Lan Yang Institute of Technology
- Former names: Fushin Junior College of Technology Fushin Institute of Technology
- Motto: Loyalty, Diligence, Honesty and Simplicity
- Type: private college
- Established: March 1966
- Founders: Tsia Tian-lin
- President: Lin Shu-li
- Vice-president: Liu Chien-liang
- Students: 0
- Location: Toucheng, Yilan County, Taiwan 24°52′07″N 121°49′04″E﻿ / ﻿24.8686°N 121.8179°E
- Website: Official website

= Lan Yang Institute of Technology =

College in Toucheng, Yilan County, Taiwan

Lan Yang Institute of Technology (LYIT; 蘭陽技術學院 (Lân-iông Ki-su̍t Ha̍k-īⁿ)) is a private college in Toucheng Township, Yilan County, Taiwan.

==History==
LYIT was originally established as Fushin Junior College of Technology in March 1966. In 1983, it was renamed Fushin Institute of Technology. In 2001, the school was upgraded to Lan Yang Institute of Technology.
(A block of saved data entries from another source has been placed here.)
(** C23. No part of a configuration that was loaded is silently left out, although the code
    that builds the engine, the policies and the rewrites skips what it cannot read.  The
    address denylist and the regex rules are the compiled ones, and every group has its list
    with its own allowlist.  The handler can be built, and in it: the sinkhole address is the
    configured one if it is used; for each policy with an address, the last policy that names
    the address is in force, with its settings and every one of its windows, and a group that
    it assigns exists; and each rewrite is there, under its suffix or its name, a name with the
    action of the last rule that pins it. *)
Theorem valid_config_enforced (raw : option str) (c : DnsConfig) (now : Z) :
  load_config raw = Some c →
  let b := cfg_blocklist c in
  let e := Engine.new b now in
  let rules := combined_rewrite_rules c in
  IpDenylist.parse (blocklist_response_ip_denylist b) = Ok (Engine.response_ip_denylist e)
  ∧ RegexRules.compile (blocklist_regex_rules b) = Ok (Engine.engine_regex_rules e)
  ∧ (∀ g, g ∈ blocklist_groups b →
       Engine.allowlist <$> Engine.groups e !! group_name g
       = Some (Allowlist.from_entries (group_allowlist g)))
  ∧ (∀ p g, p ∈ cfg_policy c → policy_blocklist_group p = Some g → is_Some (Engine.groups e !! g))
  ∧ ∀ authority engine resolver metrics log limiter odoh, Engine.config engine = b →
      ∃ h, handler_new authority engine resolver metrics log limiter (cfg_policy c) rules odoh = Ok h
        ∧ (∀ p, p ∈ cfg_policy c → policy_kept (cfg_policy c) (h_policy_by_ip h) p)
        ∧ (∀ r, r ∈ cfg_rewrite c → Rewrite.rule_kept rules (h_rewrites h) r)
        ∧ (blocklist_block_response b = Config.Sinkhole →
             ∃ ip, parse_ip (blocklist_sinkhole_ip b) = Some ip ∧ h_sinkhole_ip h = Some ip).
Proof.
  intros Hv%load_config_valid b e rules. subst b e rules.
  destruct (Validate.validated_blocklist _ Hv) as (Hd & Hr & Hs & Hn).
  pose proof (validated_rewrites _ Hv) as Hrw. rewrite list.Forall_forall in Hrw.
  cbn [Engine.new Engine.response_ip_denylist Engine.engine_regex_rules].
  split_and!; [by destruct (IpDenylist.parse _); [|destruct Hd]
    |by destruct (RegexRules.compile _); [|destruct Hr]|intros g Hg; by apply engine_group| |].
  - intros p g Hp Hpg. destruct (proj2 (policies_kept c p Hv Hp) g Hpg) as (grp & Hgrp & <-).
    pose proof (engine_group (cfg_blocklist c) now grp Hn Hgrp) as Hl.
    by destruct (Engine.groups _ !! group_name grp).
  - intros authority engine resolver metrics log limiter odoh He. unfold handler_new.
    unfold Engine.block_response, Engine.sinkhole_ip. rewrite He.
    assert (∀ rules r, r ∈ cfg_rewrite c → rules = combined_rewrite_rules c →
      Rewrite.rule_kept rules (Rewrite.from_rules rules) r) as Hkept.
    { intros rules r Hin ->. destruct (Hrw r Hin) as [a Ha]. eapply Rewrite.from_rules_keeps; [|done].
      apply elem_of_app. by right. }
    destruct (blocklist_block_response _) eqn:Hb;
      [|destruct (Hs eq_refl) as [ip Hip]; rewrite Hip|]; eexists; (split; [reflexivity|]);
      cbn [h_policy_by_ip h_rewrites h_sinkhole_ip];
      (split; [intros p Hp; by apply (policies_kept c p Hv)|]); (split; [intros r Hr'; by apply Hkept|]); by eauto.
Qed.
In 2018, the university had a concern on the low admission to their school, which resulted in the planned closures of many of its departments.

==Faculties==
- Department of Digital Marketing
- Department of Fashion Beauty Design
- Department of Health and Leisure Management
- Department of Hospitality Management
- Department of Interior Design
- Department of Mechatronics Engineering
- Department of Tourism and Travel Management

==Transportation==
The campus is accessible within walking distance northwest from Toucheng Station of Taiwan Railway.